Binary star system in the constellation Serpens

HD 171978 is a binary star system in the Serpens Cauda segment of the equatorial constellation of Serpens. It may be referred to by its Bright Star Catalogue identifier of HR 6993. This system is dimly visible to the naked eye with a combined apparent visual magnitude of 5.76, although is a suspected variable star of unknown type with a magnitude that has been reported to vary between 5.74 and 5.86. HD 171978 is located at a distance of approximately 537 light-years from the Sun based on parallax, and is drifting further away with a barycentric radial velocity of +11.4 km/s.
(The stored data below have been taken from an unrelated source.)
(** * Call signalling and chat transport of the React client

    A shallow embedding of [client-react/src/Signaling.js] (the WebRTC
    call component), of the chat component that hosts it
    ([Chat], the file that imports [./Signaling] and [./Chat.css]) and
    of the application shell that hosts the chat
    ([client-react/src/App.js]).

    Both components are React function components.  Three features of
    that programming model shape the embedding:

    - [useState] values are read from the render in which a handler
      was created (the handler's closure) and written through setters;
      every handler therefore takes the rendered snapshot it closes
      over as an argument, and setters write the component's current
      state in the world.  Every event finds the component rendered
      with the state the previous event left.
    - [useRef] cells and the objects they point to (media streams, peer
      connections, the socket, timers) are mutable and live: they are
      fields of the world, read at the moment of use.
    - [async] functions run in segments between the [await]s of
      browser operations; other handlers run in the gaps.  They are
      written in a resumption monad whose suspensions are settled by
      the environment.  Awaiting an [async] function of the component
      itself adds no gap of its own: no event is handled between its
      return and the resumption of its caller.

    Logging to the console is not part of the model. *)

From Stdlib Require Import DecimalString.
From stdpp Require Import base list strings gmap.

Open Scope string_scope.
Open Scope list_scope.

(** ** Asynchronous procedures *)

Section Async.
(** [Q]: the asynchronous operations awaited, [R]: what the
    environment settles them with, [W]: the world. *)
Context {Q R W : Type}.

(** How one segment of an [async] function ends, and the world it
    leaves: it returned, it threw, or it is suspended at an [await]. *)
Inductive res (A : Type) : Type :=
| Done (w : W) (a : A)
| Threw (w : W) (msg : string)
| Paused (w : W) (q : Q) (k : R → W → res A).

Definition proc (A : Type) : Type := W → res A.

Definition ret {A} (a : A) : proc A := λ w, Done A w a.
Definition raise {A} (msg : string) : proc A := λ w, Threw A w msg.
Definition await (q : Q) : proc R := λ w, Paused R w q (λ r w', Done R w' r).
Definition gets {A} (f : W → A) : proc A := λ w, Done A w (f w).
Definition modify (f : W → W) : proc unit := λ w, Done unit (f w) tt.

Fixpoint bind_res {A B} (x : res A) (f : A → proc B) : res B :=
  match x with
  | Done _ w a => f a w
  | Threw _ w msg => Threw B w msg
  | Paused _ w q k => Paused B w q (λ r w', bind_res (k r w') f)
  end.

Definition bind {A B} (p : proc A) (f : A → proc B) : proc B :=
  λ w, bind_res (p w) f.

(** [try { p } catch (e) { h e.message }]; the handler also covers
    what [p] throws after it was resumed. *)
Fixpoint catch_res {A} (x : res A) (h : string → proc A) : res A :=
  match x with
  | Done _ w a => Done A w a
  | Threw _ w msg => h msg w
  | Paused _ w q k => Paused A w q (λ r w', catch_res (k r w') h)
  end.

Definition try_catch {A} (p : proc A) (h : string → proc A) : proc A :=
  λ w, catch_res (p w) h.

Definition when (b : bool) (p : proc unit) : proc unit :=
  if b then p else ret tt.

(** The world a segment leaves behind. *)
Definition after {A} (x : res A) : W :=
  match x with
  | Done _ w _ | Threw _ w _ | Paused _ w _ _ => w
  end.

(** *** The event loop *)

(** A suspended task: the operation it awaits and its continuation. *)
Definition task : Type := Q * (R → proc unit).

Record loop : Type := Queue { world : W; tasks : list task }.

(** A task that ends, normally or by an uncaught exception, is gone;
    one that awaits is queued. *)
Definition park (ts : list task) (x : res unit) : loop :=
  match x with
  | Done _ w _ | Threw _ w _ => Queue w ts
  | Paused _ w q k => Queue w (ts ++ [(q, k)])
  end.

(** Call an async function: it runs up to its first [await]. *)
Definition spawn (p : proc unit) (l : loop) : loop :=
  park (tasks l) (p (world l)).

(** Run a synchronous handler. *)
Definition sync (f : W → W) (l : loop) : loop :=
  Queue (f (world l)) (tasks l).

(** The environment settles the [i]-th pending operation with [r];
    its task runs up to its next [await]. *)
Definition settle (i : nat) (r : R) (l : loop) : loop :=
  match (tasks l : list (Q * (R → proc unit))) !! i with
  | Some (_, k) => park (delete i (tasks l)) (k r (world l))
  | None => l
  end.

Definition awaited (l : loop) : list Q := fst <$> tasks l.
End Async.

Arguments res : clear implicits.
Arguments proc : clear implicits.
Arguments task : clear implicits.
Arguments loop : clear implicits.
Arguments Done {Q R W A}.
Arguments Threw {Q R W A}.
Arguments Paused {Q R W A}.

Declare Scope proc_scope.
Delimit Scope proc_scope with proc.
Notation "x <- p ;; q" := (bind p (λ x, q))
  (at level 100, p at next level, right associativity) : proc_scope.
Notation "p ;; q" := (bind p (λ _, q))
  (at level 100, right associativity) : proc_scope.

(** ** The call component ([Signaling.js]) *)

Module Signaling.

Definition UserId : Type := string.

(** Session descriptors and ICE candidates are opaque to the component. *)
Definition Blob : Type := string.

Inductive CallStatus : Type := idle | calling | connecting | connected | ended.

Inductive SignalType : Type :=
| Offer | Answer | IceCandidate | CallEnded | CallRejected | Unknown (t : string).

#[export] Instance SignalType_eq_dec : EqDecision SignalType.
Proof. solve_decision. Defined.

(** A signal handed to [handleRemoteSignal]: [{type, data, from_user}]. *)
Record Incoming : Type :=
  { in_type : SignalType; in_data : Blob; from_user : UserId }.

(** A signal handed to [onSignal]: [{type, data, target_user}]. *)
Record Outgoing : Type :=
  { out_type : SignalType; out_data : option Blob; target_user : option UserId }.

(** The five [useState] cells, as one render sees them. *)
Record CallState : Type :=
  { isInCall : bool; isConnecting : bool; isMuted : bool;
    callStatus : CallStatus; remoteUserId : option UserId }.

(** A [MediaStream] with its one audio track ([video: false]): how often
    the track was stopped, and its [enabled] flag. *)
Record MediaStream : Type := { stops : nat; enabled : bool }.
It is a member of the Ursa Major Moving Group.

The binary nature of this system was reported by Canadian astronomer R. M. Petrie in 1948. It is a double-lined spectroscopic binary with an orbital period of 14.7 days and an eccentricity (ovalness) of 0.25. The orbital inclination is estimated to be ~30°. The two stars have a magnitude difference of 0.4±0.1 mag, which gives respective magnitudes of 6.33 and 6.73. They each show a sharp-lined spectra, indicating their rotation rates are not high. Both are similar A-type main-sequence stars with a combined stellar classification of A0V. In 1970, Geary and Abt noted that the secondary appeared to be an Am star.